AIM OF THE TASK.
The entries need to be copied exactly.

[Dataset entries]

----

(** A child-RPC hook of a module, run on the world behind the log. *)
Definition log_call (hook : CallState World → CallState World * result unit Status) (e : event)
    (s : CallState Logged) : CallState Logged * result unit Status :=
  let '(w, l) := world s in
  let '(s, r) := hook (MkCall (child s) (request s) (child_wire s) (ext s) w) in
  (MkCall (child s) (request s) (child_wire s) (ext s) (world s, l ++ [e]), r).

Definition log_root (hook : RootCall World → RootCall World * result unit Status) (e : event)
    (s : RootCall Logged) : RootCall Logged * result unit Status :=
  let '(w, l) := root_world s in
  let '(s, r) := hook (MkRoot (root_request s) (root_wire s) (root_state s) w) in
  (MkRoot (root_request s) (root_wire s) (root_state s) (root_world s, l ++ [e]), r).

(** The module [m], logging its RPC hooks and doing what [m] does. *)
Definition traced (m : Module World) : Module Logged := {|
  decl := decl m;
  POLL_HOOKS := POLL_HOOKS m;
  server_name := server_name m;
  m_server_new := m_server_new m;
  m_before_root_rpc method := log_root (m_before_root_rpc m method) (Before (NAME m));
  m_after_root_rpc method o wire c w :=
    log_event (After (NAME m) (bool_decide (is_Some (sent o)))) w.2
      (m_after_root_rpc m method o wire c w.1);
  m_new method server wire e w := let '(e, w') := m_new m method server wire e w.1 in (e, (w', w.2));
  m_before_poll e w := let '(e, w', r) := m_before_poll m e w.1 in (e, (w', w.2), r);
  m_after_poll poll e w := let '(w', r) := m_after_poll m poll e w.1 in ((w', w.2), r);
  m_before_child_rpc method := log_call (m_before_child_rpc m method) (Before (NAME m));
  m_seal_child_rpc method := log_call (m_seal_child_rpc m method) (Seal (NAME m));
  m_after_child_rpc method o wire c e w :=
    log_event (After (NAME m) (bool_decide (is_Some (sent o)))) w.2
      (m_after_child_rpc m method o wire c e w.1);
  m_finalize r o wire e w :=
    let '(r, wire, w') := m_finalize m r o wire e w.1 in (r, wire, (w', w.2));
|}.

Definition log_of (s : CallState Logged) : list event := snd (world s).

Lemma log_call_log hook e s : log_of (log_call hook e s).1 = log_of s ++ [e].
Proof.
  unfold log_call, log_of. destruct (world s) as [w l]. by destruct (hook _) as [s' r].
Qed.

Lemma all_accept_log (hook : Module World → CallState World → CallState World * result unit Status)
    (ev : bytes → event) (thook : Module Logged → CallState Logged → CallState Logged * result unit Status)
    ms s s' :
  (∀ m, thook (traced m) = log_call (hook m) (ev (NAME m))) →
  all_accept thook (traced <$> ms) s s' →
  log_of s' = log_of s ++ (ev <$> (NAME <$> ms)).
Proof.
  intros Hhook. revert s; induction ms as [|m ms IH]; intros s Hacc; cbn in Hacc.
  - inversion Hacc; subst. cbn. by rewrite app_nil_r.
  - inversion Hacc as [|? ? ? s1 ? Hm Ht]; subst. rewrite Hhook in Hm.
    rewrite (IH s1 Ht). apply (f_equal fst) in Hm. cbn [fst] in Hm. rewrite <-Hm, log_call_log.
    cbn. by rewrite <-app_assoc.
Qed.

Lemma tell_log method o wire c e (ms : list (Module World)) (w : Logged) :
  snd (notify method o wire c e (traced <$> ms) w)
    = w.2 ++ ((λ n, After n (bool_decide (is_Some (sent o)))) <$> (NAME <$> ms)).
Proof.
  unfold notify. revert w; induction ms as [|m ms IH]; intros w; cbn; [by rewrite app_nil_r|].
  unfold log_event. destruct (m_after_child_rpc m method o wire c e w.1) as [w' r]. cbn.
  match goal with |- context [tell ?a ?b ?c ?d ?f ?g ?h] =>
    specialize (IH h); destruct (tell a b c d f g h) as [w2 rs] end.
  cbn in *. rewrite IH. by rewrite <-app_assoc.
Qed.

Lemma names_traced (ms : list (Module World)) : NAME <$> (traced <$> ms) = NAME <$> ms.
Proof. by rewrite <-list_fmap_compose. Qed.

Lemma traced_split (ms : list (Module World)) pre m post :
  traced <$> ms = pre ++ m :: post →
  ∃ pre' m' post', ms = pre' ++ m' :: post' ∧ pre = traced <$> pre' ∧ m = traced m' ∧
    post = traced <$> post'.
Proof.
  intros Hms%fmap_app_inv. destruct Hms as (pre' & rest & -> & Hrest & ->).
  symmetry in Hrest. apply fmap_cons_inv in Hrest as (m' & post' & -> & -> & ->).
  by exists pre', m', post'.
Qed.

(** The log of a call that was set up: the modules that ran [before_child_rpc],
    those that sealed, and how the call ended for those that ran. *)
Definition paired (names : list bytes) (log : list event) (was_sent : bool) : Prop :=
  ∃ ran sealed rest, names = ran ++ rest ∧ sealed `prefix_of` reverse names ∧
    (rest ≠ [] → sealed = []) ∧ (was_sent = true → rest = [] ∧ sealed = reverse names) ∧
    log = (Before <$> ran) ++ (Seal <$> sealed) ++ ((λ n, After n was_sent) <$> reverse ran).

Lemma fmap_NAME_reverse (ms : list (Module World)) : NAME <$> reverse ms = reverse (NAME <$> ms).
Proof. apply fmap_reverse. Qed.

Lemma before_child_rpc_log (ms : list (Module World)) method s :
  let '(s', r) := before_child_rpc (traced <$> ms) method s in
  match r with
  | Ok _ => log_of s' = log_of s ++ (Before <$> (NAME <$> ms))
  | Err _ => ∃ ran rest, NAME <$> ms = ran ++ rest ∧ 
      log_of s' = log_of s ++ (Before <$> ran) ++ ((λ n, After n false) <$> reverse ran)
  end.
Proof.
  pose proof (before_child_rpc_spec (traced <$> ms) method s) as Hs. cbn zeta in Hs.
  destruct (before_child_rpc (traced <$> ms) method s) as [s' [[]|rej]].
  - by apply (all_accept_log (λ m, m_before_child_rpc m method) Before) in Hs.
  - destruct Hs as (pre & m & post & s1 & s2 & Hms & Hpre & Hm & _ & ->).
    apply traced_split in Hms as (pre' & m' & post' & -> & -> & -> & ->).
    apply (all_accept_log (λ m, m_before_child_rpc m method) Before) in Hpre; [|done].
    exists (NAME <$> pre' ++ [m']), (NAME <$> post').
    split; [by rewrite !fmap_app, <-app_assoc|].
    change [traced m'] with (traced <$> [m']). rewrite <-fmap_app, <-fmap_reverse.
    unfold log_of at 1. cbn [world with_world]. rewrite tell_log.
    apply (f_equal fst) in Hm. cbn [fst] in Hm. change (snd (world s2)) with (log_of s2).
    rewrite <-Hm. change (m_before_child_rpc (traced m') method)
      with (log_call (m_before_child_rpc m' method) (Before (NAME m'))).
    rewrite log_call_log. unfold log_of in Hpre |- *. cbn [world enter]. rewrite Hpre.
    rewrite <-fmap_reverse, !fmap_app, <-!app_assoc. done.
Qed.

----

RESPONSE BELOW.
(** A child-RPC hook of a module, run on the world behind the log. *)
Definition log_call (hook : CallState World → CallState World * result unit Status) (e : event)
    (s : CallState Logged) : CallState Logged * result unit Status :=
  let '(w, l) := world s in
  let '(s, r) := hook (MkCall (child s) (request s) (child_wire s) (ext s) w) in
  (MkCall (child s) (request s) (child_wire s) (ext s) (world s, l ++ [e]), r).

Definition log_root (hook : RootCall World → RootCall World * result unit Status) (e : event)
    (s : RootCall Logged) : RootCall Logged * result unit Status :=
  let '(w, l) := root_world s in
  let '(s, r) := hook (MkRoot (root_request s) (root_wire s) (root_state s) w) in
  (MkRoot (root_request s) (root_wire s) (root_state s) (root_world s, l ++ [e]), r).

(** The module [m], logging its RPC hooks and doing what [m] does. *)
Definition traced (m : Module World) : Module Logged := {|
  decl := decl m;
  POLL_HOOKS := POLL_HOOKS m;
  server_name := server_name m;
  m_server_new := m_server_new m;
  m_before_root_rpc method := log_root (m_before_root_rpc m method) (Before (NAME m));
  m_after_root_rpc method o wire c w :=
    log_event (After (NAME m) (bool_decide (is_Some (sent o)))) w.2
      (m_after_root_rpc m method o wire c w.1);
  m_new method server wire e w := let '(e, w') := m_new m method server wire e w.1 in (e, (w', w.2));
  m_before_poll e w := let '(e, w', r) := m_before_poll m e w.1 in (e, (w', w.2), r);
  m_after_poll poll e w := let '(w', r) := m_after_poll m poll e w.1 in ((w', w.2), r);
  m_before_child_rpc method := log_call (m_before_child_rpc m method) (Before (NAME m));
  m_seal_child_rpc method := log_call (m_seal_child_rpc m method) (Seal (NAME m));
  m_after_child_rpc method o wire c e w :=
    log_event (After (NAME m) (bool_decide (is_Some (sent o)))) w.2
      (m_after_child_rpc m method o wire c e w.1);
  m_finalize r o wire e w :=
    let '(r, wire, w') := m_finalize m r o wire e w.1 in (r, wire, (w', w.2));
|}.

Definition log_of (s : CallState Logged) : list event := snd (world s).

Lemma log_call_log hook e s : log_of (log_call hook e s).1 = log_of s ++ [e].
Proof.
  unfold log_call, log_of. destruct (world s) as [w l]. by destruct (hook _) as [s' r].
Qed.

Lemma all_accept_log (hook : Module World → CallState World → CallState World * result unit Status)
    (ev : bytes → event) (thook : Module Logged → CallState Logged → CallState Logged * result unit Status)
    ms s s' :
  (∀ m, thook (traced m) = log_call (hook m) (ev (NAME m))) →
  all_accept thook (traced <$> ms) s s' →
  log_of s' = log_of s ++ (ev <$> (NAME <$> ms)).
Proof.
  intros Hhook. revert s; induction ms as [|m ms IH]; intros s Hacc; cbn in Hacc.
  - inversion Hacc; subst. cbn. by rewrite app_nil_r.
  - inversion Hacc as [|? ? ? s1 ? Hm Ht]; subst. rewrite Hhook in Hm.
    rewrite (IH s1 Ht). apply (f_equal fst) in Hm. cbn [fst] in Hm. rewrite <-Hm, log_call_log.
    cbn. by rewrite <-app_assoc.
Qed.

Lemma tell_log method o wire c e (ms : list (Module World)) (w : Logged) :
  snd (notify method o wire c e (traced <$> ms) w)
    = w.2 ++ ((λ n, After n (bool_decide (is_Some (sent o)))) <$> (NAME <$> ms)).
Proof.
  unfold notify. revert w; induction ms as [|m ms IH]; intros w; cbn; [by rewrite app_nil_r|].
  unfold log_event. destruct (m_after_child_rpc m method o wire c e w.1) as [w' r]. cbn.
  match goal with |- context [tell ?a ?b ?c ?d ?f ?g ?h] =>
    specialize (IH h); destruct (tell a b c d f g h) as [w2 rs] end.
  cbn in *. rewrite IH. by rewrite <-app_assoc.
Qed.

Lemma names_traced (ms : list (Module World)) : NAME <$> (traced <$> ms) = NAME <$> ms.
Proof. by rewrite <-list_fmap_compose. Qed.

Lemma traced_split (ms : list (Module World)) pre m post :
  traced <$> ms = pre ++ m :: post →
  ∃ pre' m' post', ms = pre' ++ m' :: post' ∧ pre = traced <$> pre' ∧ m = traced m' ∧
    post = traced <$> post'.
Proof.
  intros Hms%fmap_app_inv. destruct Hms as (pre' & rest & -> & Hrest & ->).
  symmetry in Hrest. apply fmap_cons_inv in Hrest as (m' & post' & -> & -> & ->).
  by exists pre', m', post'.
Qed.

(** The log of a call that was set up: the modules that ran [before_child_rpc],
    those that sealed, and how the call ended for those that ran. *)
Definition paired (names : list bytes) (log : list event) (was_sent : bool) : Prop :=
  ∃ ran sealed rest, names = ran ++ rest ∧ sealed `prefix_of` reverse names ∧
    (rest ≠ [] → sealed = []) ∧ (was_sent = true → rest = [] ∧ sealed = reverse names) ∧
    log = (Before <$> ran) ++ (Seal <$> sealed) ++ ((λ n, After n was_sent) <$> reverse ran).

Lemma fmap_NAME_reverse (ms : list (Module World)) : NAME <$> reverse ms = reverse (NAME <$> ms).
Proof. apply fmap_reverse. Qed.

Lemma before_child_rpc_log (ms : list (Module World)) method s :
  let '(s', r) := before_child_rpc (traced <$> ms) method s in
  match r with
  | Ok _ => log_of s' = log_of s ++ (Before <$> (NAME <$> ms))
  | Err _ => ∃ ran rest, NAME <$> ms = ran ++ rest ∧ 
      log_of s' = log_of s ++ (Before <$> ran) ++ ((λ n, After n false) <$> reverse ran)
  end.
Proof.
  pose proof (before_child_rpc_spec (traced <$> ms) method s) as Hs. cbn zeta in Hs.
  destruct (before_child_rpc (traced <$> ms) method s) as [s' [[]|rej]].
  - by apply (all_accept_log (λ m, m_before_child_rpc m method) Before) in Hs.
  - destruct Hs as (pre & m & post & s1 & s2 & Hms & Hpre & Hm & _ & ->).
    apply traced_split in Hms as (pre' & m' & post' & -> & -> & -> & ->).
    apply (all_accept_log (λ m, m_before_child_rpc m method) Before) in Hpre; [|done].
    exists (NAME <$> pre' ++ [m']), (NAME <$> post').
    split; [by rewrite !fmap_app, <-app_assoc|].
    change [traced m'] with (traced <$> [m']). rewrite <-fmap_app, <-fmap_reverse.
    unfold log_of at 1. cbn [world with_world]. rewrite tell_log.
    apply (f_equal fst) in Hm. cbn [fst] in Hm. change (snd (world s2)) with (log_of s2).
    rewrite <-Hm. change (m_before_child_rpc (traced m') method)
      with (log_call (m_before_child_rpc m' method) (Before (NAME m'))).
    rewrite log_call_log. unfold log_of in Hpre |- *. cbn [world enter]. rewrite Hpre.
    rewrite <-fmap_reverse, !fmap_app, <-!app_assoc. done.
Qed.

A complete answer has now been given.